What is being asked » Lines to return, exactly: from the line with "Conventions of the model." to the line with "and may raise" in the entries below, both included.
╭─ Records for this task
(** * We Care beauty store: stock, wallet and ledger consistency

    A shallow embedding of the purchase and restock logic of the Flask
    application (app.py and backend_engine/) together with the properties
    stated about it.

    Conventions of the model.
    - Python dicts loaded from the JSON files are finite maps keyed by the
      string [str id], as in the source ([products[str(product_id)]]).
    - Quantities are Python ints, hence [Z]; [//] is [Z.div], which is
      floor division for the positive divisors used.
    - Amounts of money are whole numbers, hence [Z] too.  The program
      holds them in binary64 floats (costs such as 1000.0, the 10000.0 of
      a new wallet, [float(request.form['amount'])]), whose [+], [-] and
      [*] are exact on whole numbers below 2^53: that is the range the
      model speaks of.  The module [binary64] gives the arithmetic of the
      same statements in floating point; the last part of the file proves
      that it agrees with the model on that range, and the theorems about
      amounts with a fraction or nan are stated on it.
    - Every function runs in the monad [M]: it threads the [World] (the
      module-level [products] dict, the JSON files, the flashed messages)
      and may raise an exception carrying its message.
    - Whether a file operation raises, and how long ago the catalog was last
      (re)loaded, is decided by the environment.  The world carries two
      queues the environment filled in advance: [faults] gives the fate of
      the successive file operations, [timing] the answer to the successive
      readings of [time.time() - _last_update_time].  An exhausted queue
      means "no fault" and "long ago".
    - A file operation that fails raises before it touches its file: a
      refused [open], or a content [json.load] cannot parse, which it
      reports by a [JSONDecodeError].  A write cut short after [open]
      truncated the file is outside the model.
    - The database files and invoice folders exist (they are created when
      the modules are imported); only admin_wallet.json, which is created
      lazily by [init_admin_wallet], may be absent.
    - Requests are served one at a time and nothing else writes the files;
      printing is left out. *)

From Stdlib Require Import ZArith SpecFloat.
From stdpp Require Import gmap strings list fin_maps pretty.

Local Open Scope Z_scope.

(** ** Data model *)

Record Product := mkProduct {
  p_id : Z;
  p_name : string;
  p_brand : string;
  p_stock : Z;
  p_cost : Z;
  p_price : Z;
  p_is_active : bool
}.

Record Customer := mkCustomer {
  c_name : string;
  c_total_spent : Z;
  c_purchase_count : Z;
  c_points : Z;
  c_last_purchase : option Z
}.

Record Wallet := mkWallet {
  wl_card_holder : string;
  wl_card_number : string;
  wl_balance : Z
}.

(** One entry of customer_transactions.json. *)
Record CustomerTx := mkCustomerTx {
  ctx_id : Z;
  ctx_type : string;
  ctx_amount : Z;
  ctx_description : string;
  ctx_balance_after : Z;
  ctx_timestamp : Z
}.
Lemma flatten_loaded_document_witness :
  let t := JDict [("type", JList [JDict [("id", JScalar (SInt 1))];
                                  JDict [("id", JScalar (SInt 2))]])] in
  Loader.depth t <= 3 /\
  Store._flatten_data str_list_unused "-" 3 (Store.VRef 3)
    [Store.ODict [("id", Store.VScalar (SInt 1))];
     Store.ODict [("id", Store.VScalar (SInt 2))];
     Store.OList [Store.VRef 0; Store.VRef 1];
     Store.ODict [("type", Store.VRef 2)]]
  = Some (4,
          [Store.ODict [("id", Store.VScalar (SInt 1))];
           Store.ODict [("id", Store.VScalar (SInt 2))];
           Store.OList [Store.VRef 0; Store.VRef 1];
           Store.ODict [("type", Store.VRef 2)];
           Store.ODict [("type-id", Store.VScalar (SStr "1, 2"))]]).
Proof.
  intros t.
  assert (H : Loader.depth t <= 3) by (simpl; lia).
  split; [exact H|].
  exact (proj2 (proj2 (flatten_loaded_document str_list_unused "-" t [] H))).
Defined.

(** * The columns *)

Section Columns.
Variable str_list : list json -> string.
Variable sep : string.

Lemma keys_set_extends (V : Type) (d : Dict.t V) k v :
  exists ext, Dict.keys (Dict.set d k v) = Dict.keys d ++ ext.
Proof.
  rewrite keys_set. destruct (Dict.mem d k).
  - exists []. now rewrite app_nil_r.
  - now exists [k].
Qed.

Lemma keys_emit_extends p li : forall fd,
  exists ext, Dict.keys (emit sep p li fd) = Dict.keys fd ++ ext.
Proof.
  induction li as [|[k v] li IH]; intros fd; cbn [emit].
  - exists []. now rewrite app_nil_r.
  - destruct (IH (Dict.set fd (p ++ sep ++ k)%string (joined v))) as [ext2 H2].
    destruct (keys_set_extends fd (p ++ sep ++ k)%string (joined v)) as [ext1 H1].
    exists (ext1 ++ ext2). now rewrite H2, H1, app_assoc.
Qed.
Lemma GetRecords_again_witness :
  let tr := Sample.service Sample.exampleURL
              (Sample.exampleZone [Sample.row "test" "TXT" "v"]) false in
  let first := GetRecords (lib := Sample.library) (tr := tr)
                 "example.com" Sample.fresh in
  GetRecords (lib := Sample.library) (tr := tr) "example.com" (snd first)
  = (([libdns.TXT "test" (300 * Second) "v"], None), snd first)
  /\ length (net (snd first)) = 1%nat.
Proof.
  intros tr first. split; [|reflexivity].
  apply (GetRecords_again (lib := Sample.library) (tr := tr)
           "example.com" Sample.fresh).
  vm_compute. reflexivity.
Defined.

(** X4. An operation on one zone leaves the cached documents of every
    other zone as they are. *)
Theorem other_zones_stay_cached {lib : Library} {tr : Transport}
    zone records st name :
  name <> zone ->
  p_zones (prov (snd (GetRecords zone st))) !! name = p_zones (prov st) !! name
  /\ Forall
       (fun operation =>
          p_zones (prov (snd (snd operation zone records st))) !! name
          = p_zones (prov st) !! name)
       mutatingOperations.
Proof.
  intros Hne. split; [by apply GetRecords_other|].
  apply Forall_forall. intros [what Op] Hop. apply list_elem_of_In in Hop.
  destruct (mutatingOperations_shape what Op Hop) as [change ->].
  by apply mutating_other.
Qed.

Lemma other_zones_stay_cached_witness :
  let document := Sample.exampleZone [Sample.row "test" "TXT" "old"] in
  let tr := Sample.service "https://api.autodns.com/v1/zone/example.org"
              (Sample.exampleZone []) false in
  let record := libdns.TXT "test" (300 * Second) "new" in
  let out := SetRecords (lib := Sample.library) (tr := tr)
               "example.org" [record] (Sample.cached document) in
  fst out = ([record], None)
  /\ p_zones (prov (snd out)) !! "example.com" = Some document.
Proof.
  intros document tr record out. split; [vm_compute; reflexivity|].
  destruct (other_zones_stay_cached (lib := Sample.library) (tr := tr)
              "example.org" [record] (Sample.cached document) "example.com")
    as [_ Hall]; [discriminate|].
  apply List.Forall_forall
    with (x := ("failed to set records in zone ",
                SetRecords (lib := Sample.library) (tr := tr))) in Hall;
    [|right; left; reflexivity].
  simpl in Hall. unfold out. rewrite Hall. vm_compute. reflexivity.
Defined.

Section Requests.
Context {lib : Library} {tr : Transport}.

Lemma getZone_requests zoneName st :
  net (snd (getZone zoneName st)) = net st
  \/ net (snd (getZone zoneName st))
     = (net st ++ [getRequest (prov st) zoneName])%list.
Proof.
  unfold getZone. destruct (p_zones (prov st) !! zoneName); [by left|].
  destruct (NewRequestWithContext _ _ _); [by left|].
  unfold sendAPIRequest. right.
  by destruct (roundTrip _ _ _) as [[|zone zones] [err|]].
Qed.

Lemma setZone_requests zoneName zoneData st :
  net (snd (setZone zoneName zoneData st)) = net st
  \/ net (snd (setZone zoneName zoneData st))
     = (net st ++ [putRequest st zoneName zoneData])%list.
Proof.
  unfold setZone. destruct (NewRequestWithContext _ _ _); [by left|].
  unfold sendAPIRequest. right.
  by destruct (roundTrip _ _ _) as [zones [err|]].
Qed.

Lemma getZone_endpoint zoneName st :
  p_Endpoint (prov (snd (getZone zoneName st))) = p_Endpoint (prov st).
Proof.
  pose proof (getZone_settings zoneName st) as Hsettings.
  unfold settings in Hsettings. by injection Hsettings.
Qed.

Lemma fetchThenWrite_requests change zoneName records st :
  exists reads puts,
    net (snd (fetchThenWrite change zoneName records st))
    = (net st ++ reads ++ puts)%list
    /\ (reads = [] \/ reads = [getRequest (prov st) zoneName])
    /\ (puts = []
        \/ exists document,
             puts = [{| req_Method := "PUT";
                        req_URL := zoneURL (prov st) zoneName;
                        req_Body := Some document |}]).
Proof.
  unfold fetchThenWrite.
  pose proof (getZone_requests zoneName st) as Hget.
  pose proof (getZone_endpoint zoneName st) as Hendpoint.
  destruct (getZone zoneName st) as [[zoneData [err|]] st1]; simpl in *.
  { destruct Hget as [-> | ->].
    - exists [], []. rewrite app_nil_r. auto.
    - exists [getRequest (prov st) zoneName], []. rewrite app_nil_r. auto. }
  destruct (setZone_requests zoneName (change zoneName records zoneData) st1)
    as [-> | ->].
  - destruct Hget as [-> | ->].
    + exists [], []. rewrite app_nil_r. auto.
    + exists [getRequest (prov st) zoneName], []. rewrite app_nil_r. auto.
  - unfold putRequest. rewrite Hendpoint. fold (zoneURL (prov st) zoneName).
    destruct Hget as [-> | ->].
    + eexists [], [_]. split; [reflexivity|]. split; [by left|]. right. by eexists.
    + eexists [_], [_]. rewrite <- app_assoc. split; [reflexivity|].
      split; [by right|]. right. by eexists.
Qed.

End Requests.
╰─
Completed exercise »
    Conventions of the model.
    - Python dicts loaded from the JSON files are finite maps keyed by the
      string [str id], as in the source ([products[str(product_id)]]).
    - Quantities are Python ints, hence [Z]; [//] is [Z.div], which is
      floor division for the positive divisors used.
    - Amounts of money are whole numbers, hence [Z] too.  The program
      holds them in binary64 floats (costs such as 1000.0, the 10000.0 of
      a new wallet, [float(request.form['amount'])]), whose [+], [-] and
      [*] are exact on whole numbers below 2^53: that is the range the
      model speaks of.  The module [binary64] gives the arithmetic of the
      same statements in floating point; the last part of the file proves
      that it agrees with the model on that range, and the theorems about
      amounts with a fraction or nan are stated on it.
    - Every function runs in the monad [M]: it threads the [World] (the
      module-level [products] dict, the JSON files, the flashed messages)
      and may raise an exception carrying its message.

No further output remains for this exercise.